**Your task:**
Wherever "author" shows up in the records below, copy the whole line.

**Records provided:**
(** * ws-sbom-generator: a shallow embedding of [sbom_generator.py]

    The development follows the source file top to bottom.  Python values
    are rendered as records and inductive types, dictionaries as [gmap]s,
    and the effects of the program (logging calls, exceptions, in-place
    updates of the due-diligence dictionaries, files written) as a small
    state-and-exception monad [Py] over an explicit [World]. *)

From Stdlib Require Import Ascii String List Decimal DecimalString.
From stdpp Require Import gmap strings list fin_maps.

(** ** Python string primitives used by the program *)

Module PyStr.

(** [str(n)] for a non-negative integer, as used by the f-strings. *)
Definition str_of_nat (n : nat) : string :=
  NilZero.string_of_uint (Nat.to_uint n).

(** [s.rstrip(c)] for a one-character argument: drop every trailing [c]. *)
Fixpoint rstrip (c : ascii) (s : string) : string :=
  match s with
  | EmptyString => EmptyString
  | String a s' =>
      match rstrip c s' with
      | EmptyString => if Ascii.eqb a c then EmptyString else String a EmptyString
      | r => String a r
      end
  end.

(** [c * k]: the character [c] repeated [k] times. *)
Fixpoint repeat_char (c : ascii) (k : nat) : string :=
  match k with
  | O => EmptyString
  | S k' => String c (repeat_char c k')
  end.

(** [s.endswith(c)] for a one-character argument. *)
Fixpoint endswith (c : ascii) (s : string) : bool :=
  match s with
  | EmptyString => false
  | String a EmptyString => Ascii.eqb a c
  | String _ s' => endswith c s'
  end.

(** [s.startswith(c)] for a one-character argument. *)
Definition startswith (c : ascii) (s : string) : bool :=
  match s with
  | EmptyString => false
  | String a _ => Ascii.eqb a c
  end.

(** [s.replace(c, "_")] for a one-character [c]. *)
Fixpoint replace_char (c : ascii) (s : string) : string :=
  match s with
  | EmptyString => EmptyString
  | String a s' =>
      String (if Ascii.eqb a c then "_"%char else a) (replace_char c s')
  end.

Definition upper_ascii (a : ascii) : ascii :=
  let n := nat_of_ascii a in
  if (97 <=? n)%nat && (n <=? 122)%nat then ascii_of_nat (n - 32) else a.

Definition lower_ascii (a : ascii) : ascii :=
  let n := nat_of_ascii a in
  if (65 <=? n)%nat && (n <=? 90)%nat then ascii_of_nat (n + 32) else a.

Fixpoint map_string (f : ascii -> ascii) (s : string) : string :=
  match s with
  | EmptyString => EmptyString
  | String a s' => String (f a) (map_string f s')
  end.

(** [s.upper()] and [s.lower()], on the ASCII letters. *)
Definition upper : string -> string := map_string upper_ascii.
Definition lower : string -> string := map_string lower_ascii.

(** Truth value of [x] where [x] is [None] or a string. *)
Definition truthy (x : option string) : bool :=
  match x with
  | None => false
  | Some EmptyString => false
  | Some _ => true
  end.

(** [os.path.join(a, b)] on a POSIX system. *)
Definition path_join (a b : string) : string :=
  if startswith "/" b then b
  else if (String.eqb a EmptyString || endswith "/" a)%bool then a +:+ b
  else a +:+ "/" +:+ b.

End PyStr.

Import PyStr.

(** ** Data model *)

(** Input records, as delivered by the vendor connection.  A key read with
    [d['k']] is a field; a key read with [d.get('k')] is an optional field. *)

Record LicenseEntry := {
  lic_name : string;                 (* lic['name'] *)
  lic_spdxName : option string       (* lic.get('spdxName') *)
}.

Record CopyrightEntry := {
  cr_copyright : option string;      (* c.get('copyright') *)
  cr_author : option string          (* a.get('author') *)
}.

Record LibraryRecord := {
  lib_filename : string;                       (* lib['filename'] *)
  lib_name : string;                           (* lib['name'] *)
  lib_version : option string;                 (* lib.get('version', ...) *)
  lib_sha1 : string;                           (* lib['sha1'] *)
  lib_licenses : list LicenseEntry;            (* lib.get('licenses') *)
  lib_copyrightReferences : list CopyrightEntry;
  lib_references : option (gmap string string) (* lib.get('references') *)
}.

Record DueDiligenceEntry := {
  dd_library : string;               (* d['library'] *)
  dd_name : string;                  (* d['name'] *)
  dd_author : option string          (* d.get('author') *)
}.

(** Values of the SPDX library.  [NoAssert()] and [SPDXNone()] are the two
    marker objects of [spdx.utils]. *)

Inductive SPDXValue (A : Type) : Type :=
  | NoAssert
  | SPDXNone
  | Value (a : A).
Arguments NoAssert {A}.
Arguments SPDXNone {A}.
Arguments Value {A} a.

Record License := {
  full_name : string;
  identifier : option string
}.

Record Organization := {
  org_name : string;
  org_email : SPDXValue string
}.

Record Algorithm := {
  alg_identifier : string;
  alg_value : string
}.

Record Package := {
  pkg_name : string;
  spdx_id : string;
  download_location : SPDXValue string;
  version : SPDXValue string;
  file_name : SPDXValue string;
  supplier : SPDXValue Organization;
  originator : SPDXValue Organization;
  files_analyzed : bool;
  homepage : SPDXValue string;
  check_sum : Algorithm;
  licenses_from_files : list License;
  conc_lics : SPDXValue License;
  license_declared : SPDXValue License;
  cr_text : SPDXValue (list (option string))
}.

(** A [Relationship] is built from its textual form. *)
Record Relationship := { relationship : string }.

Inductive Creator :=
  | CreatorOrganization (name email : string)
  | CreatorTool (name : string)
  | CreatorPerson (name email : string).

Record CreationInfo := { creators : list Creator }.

**Answer space:**
  cr_author : option string          (* a.get('author') *)
  dd_author : option string          (* d.get('author') *)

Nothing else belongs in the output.